(RECORD EXCERPTS)
(* ===== verification/Options.v ===== *)
(** The options of the backing constructors (core/backingopts.go, backing_options.go) and the
    constructors themselves (alias.go): which option is accepted where, what an accepted list of
    options can have set, and which backing each constructor ends up building. *)

From S2P Require Import Prelude Errors Machine Core.

(** * The settings *)

Inductive BackingCall :=
  | UnknownBackingCall | CallBTreeFIFO | CallBTreePriority | CallBboltFIFO | CallBboltPriority.

#[export] Instance BackingCall_eq_dec : EqDecision BackingCall.
Proof. solve_decision. Defined.

(** A func value is kept by its identity; [None] is the nil func. *)
Abbreviation func := (option Z).

Record BackingOpts := MkBackingOpts {
  BCall : BackingCall;
  Width : Z;
  Index : bool;
  BoltNoSync : bool;
  BoltNoFreelistSync : bool;
  BoltNoGrowSync : bool;
  BoltPreLoadFreelist : bool;
  BoltFreelistMap : bool;
  BoltMlock : bool;
  BoltMmapFlags : Z;
  BoltInitialMmapSize : Z;
  BoltPageSize : Z;
  BoltTimeout : Z;
  BoltOpenFile : func;
  CodecEncode : func;
  CodecDecode : func;
}.

Definition set_Width (x : Z) (o : BackingOpts) : BackingOpts :=
    MkBackingOpts (BCall o) x (Index o) (BoltNoSync o) (BoltNoFreelistSync o) (BoltNoGrowSync o)
    (BoltPreLoadFreelist o) (BoltFreelistMap o) (BoltMlock o) (BoltMmapFlags o)
    (BoltInitialMmapSize o) (BoltPageSize o) (BoltTimeout o) (BoltOpenFile o) (CodecEncode o)
    (CodecDecode o).
Definition set_Index (x : bool) (o : BackingOpts) : BackingOpts :=
    MkBackingOpts (BCall o) (Width o) x (BoltNoSync o) (BoltNoFreelistSync o) (BoltNoGrowSync o)
    (BoltPreLoadFreelist o) (BoltFreelistMap o) (BoltMlock o) (BoltMmapFlags o)
    (BoltInitialMmapSize o) (BoltPageSize o) (BoltTimeout o) (BoltOpenFile o) (CodecEncode o)
    (CodecDecode o).
Definition set_BoltNoSync (x : bool) (o : BackingOpts) : BackingOpts :=
    MkBackingOpts (BCall o) (Width o) (Index o) x (BoltNoFreelistSync o) (BoltNoGrowSync o)
    (BoltPreLoadFreelist o) (BoltFreelistMap o) (BoltMlock o) (BoltMmapFlags o)
    (BoltInitialMmapSize o) (BoltPageSize o) (BoltTimeout o) (BoltOpenFile o) (CodecEncode o)
    (CodecDecode o).
Definition set_BoltNoFreelistSync (x : bool) (o : BackingOpts) : BackingOpts :=
    MkBackingOpts (BCall o) (Width o) (Index o) (BoltNoSync o) x (BoltNoGrowSync o)
    (BoltPreLoadFreelist o) (BoltFreelistMap o) (BoltMlock o) (BoltMmapFlags o)
    (BoltInitialMmapSize o) (BoltPageSize o) (BoltTimeout o) (BoltOpenFile o) (CodecEncode o)
    (CodecDecode o).
Definition set_BoltNoGrowSync (x : bool) (o : BackingOpts) : BackingOpts :=
    MkBackingOpts (BCall o) (Width o) (Index o) (BoltNoSync o) (BoltNoFreelistSync o) x
    (BoltPreLoadFreelist o) (BoltFreelistMap o) (BoltMlock o) (BoltMmapFlags o)
    (BoltInitialMmapSize o) (BoltPageSize o) (BoltTimeout o) (BoltOpenFile o) (CodecEncode o)
    (CodecDecode o).
Definition set_BoltPreLoadFreelist (x : bool) (o : BackingOpts) : BackingOpts :=
    MkBackingOpts (BCall o) (Width o) (Index o) (BoltNoSync o) (BoltNoFreelistSync o)
    (BoltNoGrowSync o) x (BoltFreelistMap o) (BoltMlock o) (BoltMmapFlags o)
    (BoltInitialMmapSize o) (BoltPageSize o) (BoltTimeout o) (BoltOpenFile o) (CodecEncode o)
    (CodecDecode o).
Definition set_BoltFreelistMap (x : bool) (o : BackingOpts) : BackingOpts :=
    MkBackingOpts (BCall o) (Width o) (Index o) (BoltNoSync o) (BoltNoFreelistSync o)
    (BoltNoGrowSync o) (BoltPreLoadFreelist o) x (BoltMlock o) (BoltMmapFlags o)
    (BoltInitialMmapSize o) (BoltPageSize o) (BoltTimeout o) (BoltOpenFile o) (CodecEncode o)
    (CodecDecode o).
Definition set_BoltMlock (x : bool) (o : BackingOpts) : BackingOpts :=
    MkBackingOpts (BCall o) (Width o) (Index o) (BoltNoSync o) (BoltNoFreelistSync o)
    (BoltNoGrowSync o) (BoltPreLoadFreelist o) (BoltFreelistMap o) x (BoltMmapFlags o)
    (BoltInitialMmapSize o) (BoltPageSize o) (BoltTimeout o) (BoltOpenFile o) (CodecEncode o)
    (CodecDecode o).
Definition set_BoltMmapFlags (x : Z) (o : BackingOpts) : BackingOpts :=
    MkBackingOpts (BCall o) (Width o) (Index o) (BoltNoSync o) (BoltNoFreelistSync o)
    (BoltNoGrowSync o) (BoltPreLoadFreelist o) (BoltFreelistMap o) (BoltMlock o) x
    (BoltInitialMmapSize o) (BoltPageSize o) (BoltTimeout o) (BoltOpenFile o) (CodecEncode o)
    (CodecDecode o).
Definition set_BoltInitialMmapSize (x : Z) (o : BackingOpts) : BackingOpts :=
    MkBackingOpts (BCall o) (Width o) (Index o) (BoltNoSync o) (BoltNoFreelistSync o)
    (BoltNoGrowSync o) (BoltPreLoadFreelist o) (BoltFreelistMap o) (BoltMlock o) (BoltMmapFlags
    o) x (BoltPageSize o) (BoltTimeout o) (BoltOpenFile o) (CodecEncode o) (CodecDecode o).
Definition set_BoltPageSize (x : Z) (o : BackingOpts) : BackingOpts :=
    MkBackingOpts (BCall o) (Width o) (Index o) (BoltNoSync o) (BoltNoFreelistSync o)
    (BoltNoGrowSync o) (BoltPreLoadFreelist o) (BoltFreelistMap o) (BoltMlock o) (BoltMmapFlags
    o) (BoltInitialMmapSize o) x (BoltTimeout o) (BoltOpenFile o) (CodecEncode o) (CodecDecode
    o).
Definition set_BoltTimeout (x : Z) (o : BackingOpts) : BackingOpts :=
    MkBackingOpts (BCall o) (Width o) (Index o) (BoltNoSync o) (BoltNoFreelistSync o)
    (BoltNoGrowSync o) (BoltPreLoadFreelist o) (BoltFreelistMap o) (BoltMlock o) (BoltMmapFlags
    o) (BoltInitialMmapSize o) (BoltPageSize o) x (BoltOpenFile o) (CodecEncode o) (CodecDecode
    o).
Definition set_BoltOpenFile (x : func) (o : BackingOpts) : BackingOpts :=
    MkBackingOpts (BCall o) (Width o) (Index o) (BoltNoSync o) (BoltNoFreelistSync o)
    (BoltNoGrowSync o) (BoltPreLoadFreelist o) (BoltFreelistMap o) (BoltMlock o) (BoltMmapFlags
    o) (BoltInitialMmapSize o) (BoltPageSize o) (BoltTimeout o) x (CodecEncode o) (CodecDecode
    o).
Definition set_CodecEncode (x : func) (o : BackingOpts) : BackingOpts :=
    MkBackingOpts (BCall o) (Width o) (Index o) (BoltNoSync o) (BoltNoFreelistSync o)
    (BoltNoGrowSync o) (BoltPreLoadFreelist o) (BoltFreelistMap o) (BoltMlock o) (BoltMmapFlags
    o) (BoltInitialMmapSize o) (BoltPageSize o) (BoltTimeout o) (BoltOpenFile o) x (CodecDecode
    o).
Definition set_CodecDecode (x : func) (o : BackingOpts) : BackingOpts :=
    MkBackingOpts (BCall o) (Width o) (Index o) (BoltNoSync o) (BoltNoFreelistSync o)
    (BoltNoGrowSync o) (BoltPreLoadFreelist o) (BoltFreelistMap o) (BoltMlock o) (BoltMmapFlags
    o) (BoltInitialMmapSize o) (BoltPageSize o) (BoltTimeout o) (BoltOpenFile o) (CodecEncode o)
    x.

(TASK OBJECTIVE)
What is needed is an exact printout of every line from the one with "o) x (CodecDecode" through the end of the data, including both, and nothing more.

(RESULT FOR THIS EXERCISE)
    o) (BoltInitialMmapSize o) (BoltPageSize o) (BoltTimeout o) (BoltOpenFile o) x (CodecDecode
    o).
Definition set_CodecDecode (x : func) (o : BackingOpts) : BackingOpts :=
    MkBackingOpts (BCall o) (Width o) (Index o) (BoltNoSync o) (BoltNoFreelistSync o)
    (BoltNoGrowSync o) (BoltPreLoadFreelist o) (BoltFreelistMap o) (BoltMlock o) (BoltMmapFlags
    o) (BoltInitialMmapSize o) (BoltPageSize o) (BoltTimeout o) (BoltOpenFile o) (CodecEncode o)
    x.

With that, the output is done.